> GOAL OF THE EXERCISE: Scan the records for the word "Abbreviation". Report each line where it occurs.

[Records from a data source]
(** * adoc-reflow-min: the reflow core ([src/core.js]) in Rocq

    A shallow embedding of [reflowTextAdoc] and of the helpers it calls
    ([wrapText], [reflowParagraph], [collectListItem], [markerDepth] and the
    pattern table), followed by the properties the specification states
    about them.

    Strings are JavaScript strings: sequences of UTF-16 code units, here
    [list N].  Every [.length], [slice], [split] and regular-expression test
    of the source counts code units, so does the model.

    The scan is a fold over the lines with an explicit state (the output
    array, the paragraph buffer and the five flags).  The one loop of the
    core that may run forever, the hard split of a long token, runs on
    fuel, so the functions above it return an [option]. *)

From Stdlib Require Import String Ascii List NArith ZArith Lia Bool.
Import ListNotations.

Open Scope bool_scope.
Open Scope N_scope.

(** ** JavaScript strings *)

Module JS.

Abbreviation char := N (only parsing).
Abbreviation str := (list N) (only parsing).

(** An ASCII literal as a JavaScript string. *)
Definition lit (s : string) : str :=
  map N_of_ascii (list_ascii_of_string s).

Definition NL : char := 10.
Definition CR : char := 13.
Definition SP : char := 32.

(** [\s] of ECMAScript, which is also what [trim] strips: WhiteSpace and
    LineTerminator. *)
Definition is_space (c : char) : bool :=
  (c =? 9) || (c =? 10) || (c =? 11) || (c =? 12) || (c =? 13) || (c =? 32)
  || (c =? 160) || (c =? 5760) || ((8192 <=? c) && (c <=? 8202))
  || (c =? 8232) || (c =? 8233) || (c =? 8239) || (c =? 8287)
  || (c =? 12288) || (c =? 65279).

(** A string or an array used as a condition. *)
Definition nonempty {A : Type} (s : list A) : bool :=
  match s with [] => false | _ :: _ => true end.

Definition len (s : str) : Z := Z.of_nat (length s).

Fixpoint str_eqb (a b : str) : bool :=
  match a, b with
  | [], [] => true
  | x :: a', y :: b' => (x =? y) && str_eqb a' b'
  | _, _ => false
  end.

Fixpoint drop_space (s : str) : str :=
  match s with
  | [] => []
  | c :: s' => if is_space c then drop_space s' else s
  end.

(** [s.trim()] *)
Definition trim (s : str) : str :=
  rev (drop_space (rev (drop_space s))).

(** [xs.join(sep)] *)
Fixpoint join (sep : str) (xs : list str) : str :=
  match xs with
  | [] => []
  | [x] => x
  | x :: xs' => x ++ sep ++ join sep xs'
  end.

(** [s.split(sep)] for a one-character string [sep]: never empty. *)
Fixpoint split_char (sep : char) (s : str) : list str :=
  match s with
  | [] => [[]]
  | c :: s' =>
      let r := split_char sep s' in
      if c =? sep then [] :: r
      else match r with
           | h :: t => (c :: h) :: t
           | [] => [[c]]
           end
  end.

(** [s.split(/\s+/)]: a separator is a maximal run of white space. *)
Fixpoint split_ws (s : str) : list str :=
  match s with
  | [] => [[]]
  | c :: s' =>
      let r := split_ws s' in
      if is_space c then
        match s' with
        | c' :: _ => if is_space c' then r else [] :: r
        | [] => [] :: r
        end
      else match r with
           | h :: t => (c :: h) :: t
           | [] => [[c]]
           end
  end.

> ANSWER TO THIS TASK:
Abbreviation char := N (only parsing).
Abbreviation str := (list N) (only parsing).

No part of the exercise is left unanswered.